DrSammyD avatar Aug 08 '22 20:08 DrSammyD

@DrSammyD that should probably be a separate issue/feature request. Ideally I'd like to try and use some kind of online algorithm for estimating the threshold (with a reasonable buffer size), but using a sliding window might be sufficient for that purpose. That being said, it's a very good idea and should definitely be pursued in the right forum. Feel free to file a new bug report or create a discussion for that.

Breakthrough avatar Aug 27 '22 00:08 Breakthrough

Does anyone have any links to videos they can share exhibiting this behavior? Youtube links are fine. I would like to start compiling a list of test cases to use for validating this, or at least better categorize the classes of issues that need to be solved for this.

I want to add back the strobe suppression by calculating the delta between the frame before the strobe/flash event, and up to N frames after. This means adding the following options:

  • strobe length: max # of frames to look ahead after a strobe is detected
  • strobe weights
  • strobe threshold

However, I wonder if a simpler approach could be achieved by some kind of filter that rejects cuts if there is a sudden increase in average frame luma values (or it deviates based on a rolling average). Having a good library of test cases is crucial for implementing this, so hoping folks can provide some examples.

Ideally we could then create a single video with a bunch of different forms of flashes/strobes to help validate this.

To start things off, one interesting sequence is in the movie Kick-Ass (2010): https://www.youtube.com/watch?v=-SbnqIIkXQc

This has several different types of flashes/strobes throughout, and seems to be quite a challenging case.

Breakthrough avatar Aug 27 '22 00:08 Breakthrough

I've made progress on this, and there will be a new flash filter that can be enabled/disabled in v0.7. When a rapid set of cuts is detected (i.e. several consecutive scenes less than the min-scene-len option), subsequent cuts will be suppressed until min-scene-len frames pass without a cut.

This effectively merges consecutive sequences of scenes shorter than min-scene-len, grouping the areas where flashing occurs into a contiguous scene.
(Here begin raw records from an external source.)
Lemma selectFair_turn repo w db0 :
  wtriple w (fun db => db = db0) (selectFair repo) (fun r db => db = db0 /\ exists k row d,
    queue_fair_owners db0 !! fst (fst r) = Some row /\
    pick_message repo (at_step w k) db0 (fst (fst r)) (o_stream_cursor row) = Some (d, snd (fst r)) /\
    snd r = (o_stream_cursor row + d + 1) mod lanes_total db0 (fst (fst r))).
Proof.
  unfold selectFair.
  wstep (fun (o : option (Owner * FairOwner)) db => db = db0 /\ forall x, o = Some x -> queue_fair_owners db0 !! fst x = Some (snd x)).
  { apply wtriple_query. intros k db ->. split; [done|]. intros [o row] Hx. unfold pick_owner in Hx.
    apply head_Some_elem_of in Hx. rewrite elem_sort_by in Hx. by apply elem_select in Hx as [Hx _]. }
  destruct a as [[o row]|]; [|apply wtriple_of, triple_raise]. apply wtriple_pure. intros Hrow. specialize (Hrow _ eq_refl).
  wstep (fun (x : Owner * FairOwner) db => db = db0 /\ x = (o, row)); [by apply wtriple_of, triple_return|].
  apply wtriple_pure. intros ->. cbn [fst snd] in *.
  wstep (fun (c : option (UUID * Message * Z)) db => db = db0 /\ forall x, c = Some x -> exists k d,
    pick_message repo (at_step w k) db0 o (o_stream_cursor row) = Some (d, fst x) /\ snd x = (o_stream_cursor row + d + 1) mod lanes_total db0 o).
  { apply wtriple_query. intros k db ->. split; [done|]. intros x Hx. exists k.
    destruct (pick_message _ _ _ _ _) as [[d km]|]; [|done]. injection Hx as <-. by exists d. }
  destruct a as [x|]; [|apply wtriple_of, triple_raise]. apply wtriple_pure. intros Hx. destruct (Hx _ eq_refl) as (k & d & Hp & Hn).
  wstep (fun (c : UUID * Message * Z) db => db = db0 /\ c = x); [by apply wtriple_of, triple_return|].
  apply wtriple_of, triple_return. intros db [-> ->]. split; [done|]. by exists k, row, d.
Qed.

(** What a claim that ran to its commit did to the round *)
Record advanced (repo : Repository) (w : World) (db : DB) (j : Job) (db' : DB) : Prop := {
  ad_pick : exists k row d m, messages db !! j_ID j = Some m /\ queue_fair_owners db !! queue_owner m = Some row /\
    pick_message repo (at_step w k) db (queue_owner m) (o_stream_cursor row) = Some (d, (j_ID j, m)) /\
    fair db' = (<[queue_owner m := MkFairOwner (queue_fair_ticket db + 1) ((o_stream_cursor row + d + 1) mod lanes_total db (queue_owner m))]>
                  (queue_fair_owners db), queue_fair_ticket db + 1, api_message_streams db) }.

Lemma pick_waits repo t db owner cursor d mid m : pick_message repo t db owner cursor = Some (d, (mid, m)) ->
  messages db !! mid = Some m /\ queue_owner m = owner.
Proof.
  unfold pick_message. intros H. apply head_Some_elem_of in H. rewrite elem_sort_by in H.
  apply list_elem_of_omap in H as ([k m'] & Hk & Ho). destruct (turn _ _ _ _); simplify_eq/=.
  apply elem_select in Hk as [Hm Hp]. bsimpl. tauto.
Qed.

Lemma claim_advances repo w db0 :
  wtriple w (fun db => db = db0) (claim repo) (fun e db => match e with Commit (inr j) => advanced repo w db0 j db | _ => False end).
Proof.
  unfold claim. wstep (fun (_ : unit) db => db = db0); [by apply wtriple_query|].
  wstep (fun (_ : UUID) db => db = db0); [apply wtriple_of, triple_fresh|].
  wstep (fun (_ : UUID) db => db = db0); [apply wtriple_of, triple_fresh|].
  eapply wtriple_bind; [apply selectFair_turn|]. intros [[owner [mid m]] next]. cbn [fst snd]. apply wtriple_pure.
  intros (k & row & d & Hrow & Hpick & ->). destruct (pick_waits _ _ _ _ _ _ _ _ Hpick) as [Hm <-].
  apply wtriple_of. set (Q := fun db => fair db = fair db0).
  eapply (triple_conseq Q); [|by intros db ->|intros e db He; exact He].
  assert (Hkeep : forall A (b : M A), preserves fair b -> triple Q b (fun _ => Q)) by (intros A b Hb; apply Hb).
  step (fun (_ : option (UUID * ProviderRow)) => Q); [apply Hkeep; unturned|].
  step (fun (_ : UUID * ProviderRow) => Q); [apply Hkeep; unturned|]. destruct a3 as [pid p].
  step (fun (_ : Z) => Q); [apply Hkeep; unturned|]. step (fun (_ : unit) => Q); [apply Hkeep; unturned|].
  step (fun (_ : Z) => Q); [apply Hkeep; unfold admission; unturned|]. step (fun (_ : option UUID) => Q); [apply Hkeep; unturned|].
  step (fun (_ : Z) => Q); [apply Hkeep; unfold take_message; unturned|].
  step (fun (_ : unit) => Q); [apply Hkeep; unfold insert_attempt; unturned|].
  step (fun (_ : list Recipient) => Q); [apply Hkeep; unfold take_recipients; unturned|].
  step (fun (_ : unit) => Q); [apply Hkeep; unturned|].
  step (fun (_ : unit) => Q); [apply Hkeep; unfold insert_attempt_recipient; unturned|].
  step (fun (_ : unit) => Q); [apply Hkeep; unfold reserveControls; unturned|].
  step (fun (_ : unit) => Q); [apply Hkeep; unfold recordFailover; unturned|].
  step (fun (_ : Time) => Q); [apply Hkeep; unturned|]. step (fun (_ : unit) => Q); [apply Hkeep; unturned|].
  step (fun (_ : unit) db => fair db = (<[queue_owner m := MkFairOwner (queue_fair_ticket db0 + 1) ((o_stream_cursor row + d + 1) mod lanes_total db0 (queue_owner m))]>
                  (queue_fair_owners db0), queue_fair_ticket db0 + 1, api_message_streams db0)).
  - apply triple_exec. intros t db HQ. unfold Q, fair in HQ. injection HQ as E1 E2 E3. unfold fair. simpl. rewrite E1, E2, E3.
    f_equal. f_equal. apply map_eq. intros o. rewrite lookup_update. destruct (decide (o = queue_owner m)) as [->|Hne].
    + by rewrite lookup_insert_eq, Hrow; simpl; rewrite bool_decide_eq_true_2.
    + rewrite lookup_insert_ne by done. destruct (queue_fair_owners db0 !! o); simpl; by rewrite ?bool_decide_eq_false_2.
  - apply triple_return. intros db HF. split. simpl. exists k, row, d, m. auto.
Qed.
On the above video with min scene length as the default (0.6 seconds):

Detector # Scenes # Scenes w/ Filter
detect-content 123 74
detect-adaptive 98* 89**
  • [X] * After implementation, # of scenes changed from 104 to 98. still investigating differences.
    • This was an actual bug in detect-adaptive not checking the minimum scene length correctly, updated result above.
  • [x] ** This result was unexpected, I thought this would have been less than detect-content. This might be due to conflicting approaches in flash suppression.
  • [ ] In some cases detect-adaptive performs worse with the filter, suggesting this might not be a good approach given it already has a similar filter in place. Investigate if there is a way to convert AdaptiveDetector into a filter as well, which would alleviate a lot of the issues with duplicated config options between AdaptiveDetector and ContentDetector

Here's an example of how the flash grouping looks in action:

https://github.com/Breakthrough/PySceneDetect/assets/125316/28d4a036-6b57-4a04-a152-4fecd783208e

Without the filter, detect-content emits 10 different clips for this segment, and misses a cut that occurs just after the above video ends. Without the filter, detect-adaptive performs better, emitting only 8 clips for this segment, and doesn't miss the subsequent cut. Just looking at the outputted thumbnails, there are lots of similar/duplicate images without the filter, and almost none with it. Flashes can be reduced further by adjusting min-scene-len accordingly with the filter enabled.

This doesn't affect any material without flashes, so I will enable this by default in the next release for both the API and the command line program. This won't resolve the flashing issue entirely, but will greatly reduce the impact it has on the output when it does occur.

Breakthrough avatar Apr 20 '24 02:04 Breakthrough